Apache Ignite Developers - Legacy Mail Archive

affinity key syntax

Classic

List

Threaded

7 messages Options

dsetrakyan

affinity key syntax

Igniters,

Please take a look at how the affinity syntax works in Google Spanner:
https://stackoverflow.com/questions/46903159/can-i-have-
multiple-tables-with-same-parent-in-google-spanner

I find it rather nice. Perhaps we can borrow from it.

D.

Vladimir Ozerov

Re: affinity key syntax

Dima,

Yes, I saw it also. But this is not about syntax only. Spanner use this
information to store data efficiently - child entries a located near to
their parents. We can think of it as if all related tables were logical
caches inside one physical cache, sorted by the key. With this storage
format it will be possible to implement very efficient co-located joins.

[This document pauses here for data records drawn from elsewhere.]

(** * Material Takeoff AI: reconciliation and consolidation

    A shallow embedding of the parts of the application that combine
    per-document analyses:

    - [JsString]: the two string built-ins used to form a grouping key
      ([toLowerCase], [trim]);
    - [PythonBridge.validateAreaCalculation] (services/pythonBridge.ts);
    - [GeminiService.analyzePdfWithGemini] (services/geminiService.ts), with
      the file reader, the prompt text, the remote call, [JSON.parse] and the
      Python health check as parameters;
    - [App.analyzePDFs] and [App.getConsolidatedSummary] (App.tsx);
    - [FileList.handleFileUpload], [FileList.removeFile] and
      [CsvExport.exportToCSV] (App.tsx);
    - [PythonClient.checkPythonAvailability] and
      [PythonClient.calculateAreaWithPython] (services/pythonBridge.ts), given
      what [fetch] does;
    - [Sequential.analyzePDFs], the loop of the earlier App.tsx that hands a
      summary of the earlier results to each analysis.

    Conventions.  A JavaScript [number] is an exact rational ([Q]); numeric
    results are compared with [==].  A field that may be missing is an
    [option].  A JavaScript string is a [string] whose characters are the
    code units 0..255 (Latin-1).  A [Map] is an association list in insertion
    order, which is the order [Map.prototype.values] iterates in.  A call
    that may throw returns an [Outcome]. *)

From Stdlib Require Import List String Ascii Bool Arith Lia ZArith QArith Qabs Lqa.
From Stdlib Require Import Permutation DecimalString.
Import ListNotations.
Local Open Scope string_scope.
Local Open Scope nat_scope.

(** ** JavaScript strings *)

Module JsString.

(** WhiteSpace and LineTerminator code units below 256:
    TAB, LF, VT, FF, CR, SP and NBSP. *)
Definition isWhiteSpace (c : ascii) : bool :=
  let n := nat_of_ascii c in
  (n =? 9) || (n =? 10) || (n =? 11) || (n =? 12) || (n =? 13)
  || (n =? 32) || (n =? 160).

(** Code units with a distinct lower-case form: A-Z, and the Latin-1
    capitals U+00C0..U+00DE without the multiplication sign U+00D7. *)
Definition isUpperCase (c : ascii) : bool :=
  let n := nat_of_ascii c in
  ((65 <=? n) && (n <=? 90))
  || ((192 <=? n) && (n <=? 222) && negb (n =? 215)).

Definition toLowerChar (c : ascii) : ascii :=
  if isUpperCase c then ascii_of_nat (nat_of_ascii c + 32) else c.

(** [String.prototype.toLowerCase] *)
Fixpoint toLowerCase (s : string) : string :=
  match s with
  | EmptyString => EmptyString
  | String c s' => String (toLowerChar c) (toLowerCase s')
  end.

(** [String.prototype.trimStart] *)
Fixpoint trimStart (s : string) : string :=
  match s with
  | EmptyString => EmptyString
  | String c s' => if isWhiteSpace c then trimStart s' else s
  end.

(** [String.prototype.trimEnd] *)
Fixpoint trimEnd (s : string) : string :=
  match s with
  | EmptyString => EmptyString
  | String c s' =>
      match trimEnd s' with
      | EmptyString => if isWhiteSpace c then EmptyString else String c EmptyString
      | r => String c r
      end
  end.

(** [String.prototype.trim] *)
Definition trim (s : string) : string := trimEnd (trimStart s).

(** A string made of white space only. *)
Fixpoint allWhiteSpace (s : string) : bool :=
  match s with
  | EmptyString => true
  | String c s' => isWhiteSpace c && allWhiteSpace s'
  end.




End JsString.

(** The grouping key of a material name, [m.material.toLowerCase().trim()]
    in [getConsolidatedSummary]. *)
Definition canonicalize (name : string) : string :=
  JsString.trim (JsString.toLowerCase name).

(** ** Shared types (types.ts) *)

(** The name of a material as it arrives from [JSON.parse]: the schema asks
    for a string, the consolidation guards against anything else. *)
Inductive JsValue : Type :=
| JsUndefined
| JsNull
| JsBool (b : bool)
| JsNumber (q : Q)
| JsStr (s : string).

On Wed, Oct 25, 2017 at 1:26 PM, Dmitriy Setrakyan <[hidden email]>
wrote:

> Igniters,
>
> Please take a look at how the affinity syntax works in Google Spanner:
> https://stackoverflow.com/questions/46903159/can-i-have-
> multiple-tables-with-same-parent-in-google-spanner
>
> I find it rather nice. Perhaps we can borrow from it.
>
> D.
>

dsetrakyan

Re: affinity key syntax

On Wed, Oct 25, 2017 at 3:32 AM, Vladimir Ozerov <[hidden email]>
wrote:

> Dima,
>
> Yes, I saw it also. But this is not about syntax only. Spanner use this
> information to store data efficiently - child entries a located near to
> their parents. We can think of it as if all related tables were logical
> caches inside one physical cache, sorted by the key. With this storage
> format it will be possible to implement very efficient co-located joins.
>

Hm... I don't think Ignite's approach for collocated joins is lees
efficient. However, back to Spanner, the first value in the child table key
is the parent table key. This tells me that Spanner collocates based on an
approach very similar to Ignite's affinity key. Am I wrong?

Vladimir Ozerov

Re: affinity key syntax

In Spanner once parent key is found you don't need to search for child keys
from scratch - they are located just after the parent key in the tree. In
Ignite child and parent keys are located in different trees, hence more
lookups are needed.

On Wed, Oct 25, 2017 at 1:36 PM, Dmitriy Setrakyan <[hidden email]>
wrote:

> On Wed, Oct 25, 2017 at 3:32 AM, Vladimir Ozerov <[hidden email]>
> wrote:
>
> > Dima,
> >
> > Yes, I saw it also. But this is not about syntax only. Spanner use this
> > information to store data efficiently - child entries a located near to
> > their parents. We can think of it as if all related tables were logical
> > caches inside one physical cache, sorted by the key. With this storage
> > format it will be possible to implement very efficient co-located joins.
> >
>
> Hm... I don't think Ignite's approach for collocated joins is lees
> efficient. However, back to Spanner, the first value in the child table key
> is the parent table key. This tells me that Spanner collocates based on an
> approach very similar to Ignite's affinity key. Am I wrong?
>

Vladimir Ozerov

Re: affinity key syntax

For example, currently every table in Ignite has at least two PK indexes -
one for cache operations, and another one for H2. If you have two tables
(parent - child), you have either 4 indexes (if they are in different
groups), or 3 indexes (same logical group). But even if certain tree is
shared between caches, dependent data entries are located in completely
different parts.

With Spanner we will need only 1 index for both tables.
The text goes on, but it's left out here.